Third, science in order to flourish must draw on all available intellectual resources. Nations aspiring to compete in the front ranks of science and technology cannot afford to suppress any element of their society — since none has a monopoly on brainpower — and so are obliged to educate their people and to maximize individuals’ opportunities to advance on their merits. Liberal democracy approaches this ideal more closely than any other known system. As Francis Bacon put it, “There is but one state of learning, and that ever was and ever will be the democratic.”
It helps to consider that whereas prior systems dealt in claims of certitude, such as philosophers’ allegedly airtight reasoning and monarchs’ god-given right to rule, science and democracy are steeped in doubt. Both start with tentative ideas, go through agonies of experimentation, and arrive at merely probabilistic conclusions that remain vulnerable to disproof. Both are bottom-up systems, constructed more from individual actions in laboratories and legislatures than from a few allegedly impervious precepts. A liberal democracy in action is an endlessly changing mosaic of experiments, most of which partially or entirely fail. This makes the process frustratingly inefficient, but generates its strength.
Which reminds me of what Winston Churchill once said, to the effect that “democracy is the worst form of government, except for all the others.” And it makes me think that if answering the question “Does science in principle determine our values?” is a thorny prospect, it’s easier in practice to see that the habits and methods of scientific inquiry do influence what we choose to value in society.

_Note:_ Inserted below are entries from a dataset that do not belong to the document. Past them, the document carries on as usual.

Definition onLeave_catch (client : Client.t) : M unit :=
  emit (Log Info ("disconnected! client: " +:+ Client.id client));;
  emit (Log Silly ("*** Removing Networked User and Entity " +:+ Client.id client +:+ " ***"));;
  modify (with_users (delete (Client.sessionId client)));;
  index ← gets clientEntities;
  match index !! Client.id client with
  | Some allClientEntities =>
      modify (with_entities (λ entities,
        fold_left (λ entities element, delete element entities) allClientEntities entities));;
      modify (with_clientEntities (delete (Client.id client)));;
      controller ← gets customMethodController;
      match controller with
      | Some _ => emit (Hook ProcessUserLeft)
      | None => mret tt
      end
  | None =>
      emit (Log Error ("Can't remove entities for " +:+ Client.id client
                         +:+ " - No entry in Client Entities!"))
  end.

Definition onLeave (client : Client.t) (consented : bool) : M LeaveStatus :=
  networkedUser ← gets (λ st, networkedUsers st !! Client.sessionId client);
  match networkedUser with
  | Some u =>
      modify (with_users <[Client.sessionId client := User.assign u "connected" (VBool false)]>)
  | None => mret tt
  end;;
  emit (Log Silly ("*** User Leave - " +:+ Client.sessionId client +:+ " ***"));;
  if consented then
    onLeave_catch client;;
    mret Left
  else
    emit (Log Info ("let's wait for reconnection for client: " +:+ Client.sessionId client));;
    mret AwaitingReconnection.

Definition onLeave_resume (client : Client.t) (settled : Reconnection) : M unit :=
  match settled with
  | Reconnected newClient => emit (Log Info ("reconnected! client: " +:+ Client.id newClient))
  | Expired => onLeave_catch client
  end.

(** *** The simulation interval *)
Definition onSimulationInterval (dt : Number.t) : M unit :=
  modify (with_serverTime (λ t, Number.add t dt));;
  customLogic ← gets customMethodController;
  match customLogic with
  | Some _ => emit (Hook (ProcessLogic dt))
  | None => mret tt
  end.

There is much, much more to Ferris’s argument, and if anyone reading this is at all intrigued by what I’ve quoted so far, I strongly suggest finding a copy of the book (at your awesome local library!) and settling in for a very thought-provoking read. Ferris touches on a couple of other themes that I want to explore in connection with humanism — and his attack on “academic antiscience” and concluding thoughts still lie ahead — so I’ll revisit this book in another post soon.